Along with the announced and detailed titles, a large number of other publishers have already committed, including Activision (Spider-Man 2), Atari (title TBD), Bandai (a One Piece game and several other titles), Banprestro (Dragon Ball Z), Capcom (Mega Man Battle Network, Gyakuten Saiban and, most excitingly, Viewtiful Joe), EA (Need For Speed), Fromsoft (several titles), Hudson Soft (several titles including Bomberman), Koei (Dynasty Warriors), Konami (Frogger 2005, several other titles), Majesco (title TBD), Namco (Mr Driller, the Pac-Man games and a new RPG), Sega (Project Rub and of course Sonic), Square-Enix (intriguingly, Final Fantasy Crystal Chronicles, Dragon Quest Monsters and of Egg Monster Heroes), Tecmo (Monster Rancher and another Team Ninja title), THQ (SpongeBob SquarePants), Ubisoft (Rayman) and Vivendi (title TBD).

It's a good number of titles for the launch of a new system, and some of them (notably Viewtiful Joe and Final Fantasy Crystal Chronicles) would stand up with or without the different approach that DS could bring. But in a sense that's what the difference is in dealing with Nintendo's new system - although so much of our enthusiasm for it is based on what could wind up being exposed as a naive level of trust, the prospect of a console that forces developers to think outside traditional boundaries even has us picking over a description of a Yu-Gi-Oh game and marking it up as one to keep an eye on. With apologies to Konami, we've never done that before.

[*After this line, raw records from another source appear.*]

(** [closes ? nextReset(at, period) : null]. *)
Definition closes_when (closes : bool) (at_ : Z) (period : Period) : result (option Z) :=
  if closes then let? t := nextReset at_ period in Ok (Some t) else Ok None.
Definition window_of (rows : list RankedRow) (board : BoardId) (period : RankingPeriod) (at_ back : Z) : result Window :=
  let c := toLowerCase collection in
  let? today := kstDay at_ in
  let? week := kstWeek today in
  match board with
  | season_board => Throw (Error "season windows read in pairs")
  | devotion =>
      let? to := addDays today (- back) in
      let? from := addDays to (1 - DEVOTION_DAYS) in
      let? closes := closes_when (back =? 0) at_ day_ in
      Ok {| w_from := from; w_to := to; w_closesAt := closes; w_ruleset := None; w_rows := DEVOTION_BOARD rows c from to |}
  | game_board g =>
      match period with
      | p_today | p_yesterday =>
          let is_today := match period with p_today => true | _ => false end in
          let? day := addDays today ((if is_today then 0 else -1) - back) in
          let? closes := closes_when (is_today && (back =? 0)) at_ day_ in
          Ok {| w_from := day; w_to := day; w_closesAt := closes;
                w_ruleset := Some ARCADE_RULESET_VERSION; w_rows := DAY_BOARD rows c ARCADE_RULESET_VERSION g day |}
      | _ =>
          let is_week := match period with p_week => true | _ => false end in
          let? start := addDays week ((if is_week then 0 else -7) - 7 * back) in
          let? board := weekBoard rows collection g start at_ in
          let? to := addDays start 6 in
          let? closes := closes_when (is_week && (back =? 0)) at_ week_ in
          Ok {| w_from := start; w_to := to; w_closesAt := closes; w_ruleset := Some board.1; w_rows := board.2 |}
      end
  end.
Definition windows (rows : list RankedRow) (board : BoardId) (period : RankingPeriod) (at_ : Z) : result (Window * Window) :=
  match board with
  | season_board =>
      let? today := kstDay at_ in
      let? s := seasonWindows rows today in
      match s with Some s => Ok (sw_current s, sw_earlier s) | None => Throw (OutingError "invalid_request") end
  | _ =>
      let? now := window_of rows board period at_ 0 in
      let? earlier := window_of rows board period at_ 1 in
      Ok (now, earlier)
  end.
Definition read_board (rows : list RankedRow) (board : BoardId) (period : RankingPeriod) (at_ : Z) : result RankingBoard :=
  let? w := windows rows board period at_ in
  let moves := previousRanks w.1 w.2 in
  Ok {| rb_from := w_from w.1; rb_to := w_to w.1; rb_closesAt := w_closesAt w.1; rb_entrants := Z.of_nat (length (w_rows w.1));
        rb_moves := bool_decide (is_Some moves); rb_rows := placed (w_rows w.1) 0 BOARD_ROWS moves |}.
Definition page (rows : list RankedRow) (board : BoardId) (period : RankingPeriod) (where_ : PageAt) (at_ : Z) : result RankingPage :=
  let? w := windows rows board period at_ in
  let moves := previousRanks w.1 w.2 in
  let found := match where_ with
    | Around ids => (λ p : nat * (Z * RankingRow), p.2) <$> list_find (λ ir, BOARD_ROWS <= ir.1 ∧ rw_token ir.2 ∈ ids) (imap (λ i r, (Z.of_nat i, r)) (w_rows w.1))
    | Offset _ => None
    end in
  let offset := match where_ with Offset n => n | Around _ => rankingPageOffset (match found with Some (i, _) => i | None => -1 end) end in
  Ok {| rp_from := w_from w.1; rp_to := w_to w.1; rp_entrants := Z.of_nat (length (w_rows w.1)); rp_moves := bool_decide (is_Some moves);
        rp_offset := offset; rp_focus := (λ ir, rw_token ir.2) <$> found; rp_rows := placed (w_rows w.1) offset RANKING_PAGE_ROWS moves |}.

On the other hand, it's also easy to look down the list of games and argue that many of them are novelty, party pieces. Many of them seem to be so anxious to be seen exploring new ground that they might not be founded with gameplay firmly in mind. But then it is important to top-load your line-up with a degree of novelty - it's just that, as EyeToy proved, you won't get very far if at the end of the day you don't come up with solid games when the novelty wears off. This being Nintendo though, and this being a system rather than a mid-cycle peripheral, there's a good chance DS will have that. Starting tomorrow, we hope to clasp our hands round some confirmation of that.